- What the task asks:
Could you report every line from the entries that includes the word "MachineEvent"?

- Extracted material:
━━━━━━━━━━
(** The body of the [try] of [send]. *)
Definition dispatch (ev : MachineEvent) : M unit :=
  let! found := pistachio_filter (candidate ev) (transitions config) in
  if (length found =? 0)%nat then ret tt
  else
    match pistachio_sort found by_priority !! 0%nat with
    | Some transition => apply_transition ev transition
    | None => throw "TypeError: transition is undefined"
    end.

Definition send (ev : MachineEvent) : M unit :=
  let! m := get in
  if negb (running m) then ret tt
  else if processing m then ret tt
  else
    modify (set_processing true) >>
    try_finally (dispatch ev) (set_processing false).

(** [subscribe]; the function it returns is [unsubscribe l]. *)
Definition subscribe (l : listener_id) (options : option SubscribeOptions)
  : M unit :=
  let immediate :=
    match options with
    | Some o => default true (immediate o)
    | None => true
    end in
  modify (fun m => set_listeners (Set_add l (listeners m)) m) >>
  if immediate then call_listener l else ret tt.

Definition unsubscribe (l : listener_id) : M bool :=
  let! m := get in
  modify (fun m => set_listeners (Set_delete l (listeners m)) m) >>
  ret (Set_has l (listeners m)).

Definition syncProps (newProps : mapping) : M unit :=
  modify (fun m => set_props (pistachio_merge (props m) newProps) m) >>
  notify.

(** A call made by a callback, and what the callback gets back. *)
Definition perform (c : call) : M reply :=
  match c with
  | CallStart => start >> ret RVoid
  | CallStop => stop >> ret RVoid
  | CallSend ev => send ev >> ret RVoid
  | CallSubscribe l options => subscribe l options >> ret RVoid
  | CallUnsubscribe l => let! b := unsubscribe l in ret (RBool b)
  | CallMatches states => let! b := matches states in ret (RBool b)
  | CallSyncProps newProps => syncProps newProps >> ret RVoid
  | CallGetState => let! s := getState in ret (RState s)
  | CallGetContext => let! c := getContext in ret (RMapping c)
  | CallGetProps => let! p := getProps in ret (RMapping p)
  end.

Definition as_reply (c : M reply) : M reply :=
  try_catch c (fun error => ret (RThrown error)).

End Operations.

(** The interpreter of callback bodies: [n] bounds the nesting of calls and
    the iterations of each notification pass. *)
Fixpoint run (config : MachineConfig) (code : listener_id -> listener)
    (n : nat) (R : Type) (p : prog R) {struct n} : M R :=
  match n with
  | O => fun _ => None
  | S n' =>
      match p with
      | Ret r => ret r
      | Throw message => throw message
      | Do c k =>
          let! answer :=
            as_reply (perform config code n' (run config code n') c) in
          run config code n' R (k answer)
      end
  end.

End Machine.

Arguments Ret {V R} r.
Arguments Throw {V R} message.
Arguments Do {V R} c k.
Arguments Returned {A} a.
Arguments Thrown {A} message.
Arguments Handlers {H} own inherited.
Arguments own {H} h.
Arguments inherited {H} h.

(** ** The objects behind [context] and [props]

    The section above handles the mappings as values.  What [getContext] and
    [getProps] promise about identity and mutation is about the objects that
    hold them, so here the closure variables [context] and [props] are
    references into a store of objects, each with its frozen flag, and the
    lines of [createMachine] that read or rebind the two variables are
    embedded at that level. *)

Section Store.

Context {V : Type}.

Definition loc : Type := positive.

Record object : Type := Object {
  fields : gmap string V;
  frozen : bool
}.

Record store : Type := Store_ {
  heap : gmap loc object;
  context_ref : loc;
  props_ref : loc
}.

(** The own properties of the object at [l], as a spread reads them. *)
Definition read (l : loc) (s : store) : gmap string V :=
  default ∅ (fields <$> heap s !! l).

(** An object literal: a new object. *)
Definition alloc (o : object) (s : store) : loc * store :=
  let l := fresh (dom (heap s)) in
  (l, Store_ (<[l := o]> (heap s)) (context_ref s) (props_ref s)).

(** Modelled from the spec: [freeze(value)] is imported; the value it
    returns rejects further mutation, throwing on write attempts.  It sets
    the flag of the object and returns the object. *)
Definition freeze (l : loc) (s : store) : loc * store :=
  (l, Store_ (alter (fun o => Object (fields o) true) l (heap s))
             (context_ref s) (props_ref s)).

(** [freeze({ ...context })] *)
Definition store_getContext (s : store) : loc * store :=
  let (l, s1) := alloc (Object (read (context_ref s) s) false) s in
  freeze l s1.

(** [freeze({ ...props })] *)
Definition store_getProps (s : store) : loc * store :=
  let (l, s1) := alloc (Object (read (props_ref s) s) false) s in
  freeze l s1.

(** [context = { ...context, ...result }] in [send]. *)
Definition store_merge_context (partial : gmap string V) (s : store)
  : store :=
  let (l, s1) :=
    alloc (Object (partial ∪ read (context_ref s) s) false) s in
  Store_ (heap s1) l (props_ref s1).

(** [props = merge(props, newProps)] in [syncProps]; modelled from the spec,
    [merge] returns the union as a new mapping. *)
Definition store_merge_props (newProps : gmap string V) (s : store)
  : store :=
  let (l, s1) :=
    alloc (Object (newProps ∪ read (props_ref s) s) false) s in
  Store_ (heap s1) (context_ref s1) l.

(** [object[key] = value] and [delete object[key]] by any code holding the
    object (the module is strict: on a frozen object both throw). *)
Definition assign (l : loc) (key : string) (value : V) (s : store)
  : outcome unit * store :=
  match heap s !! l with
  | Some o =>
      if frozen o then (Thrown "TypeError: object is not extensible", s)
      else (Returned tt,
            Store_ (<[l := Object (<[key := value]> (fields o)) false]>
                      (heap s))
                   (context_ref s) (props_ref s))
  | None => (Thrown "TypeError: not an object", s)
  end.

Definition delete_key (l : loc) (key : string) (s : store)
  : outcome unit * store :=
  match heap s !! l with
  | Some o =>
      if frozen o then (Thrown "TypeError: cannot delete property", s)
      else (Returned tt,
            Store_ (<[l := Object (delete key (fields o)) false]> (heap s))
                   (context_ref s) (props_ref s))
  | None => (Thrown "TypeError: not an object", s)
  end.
━━━━━━━━━━
- Expected answer:
Definition dispatch (ev : MachineEvent) : M unit :=
Definition send (ev : MachineEvent) : M unit :=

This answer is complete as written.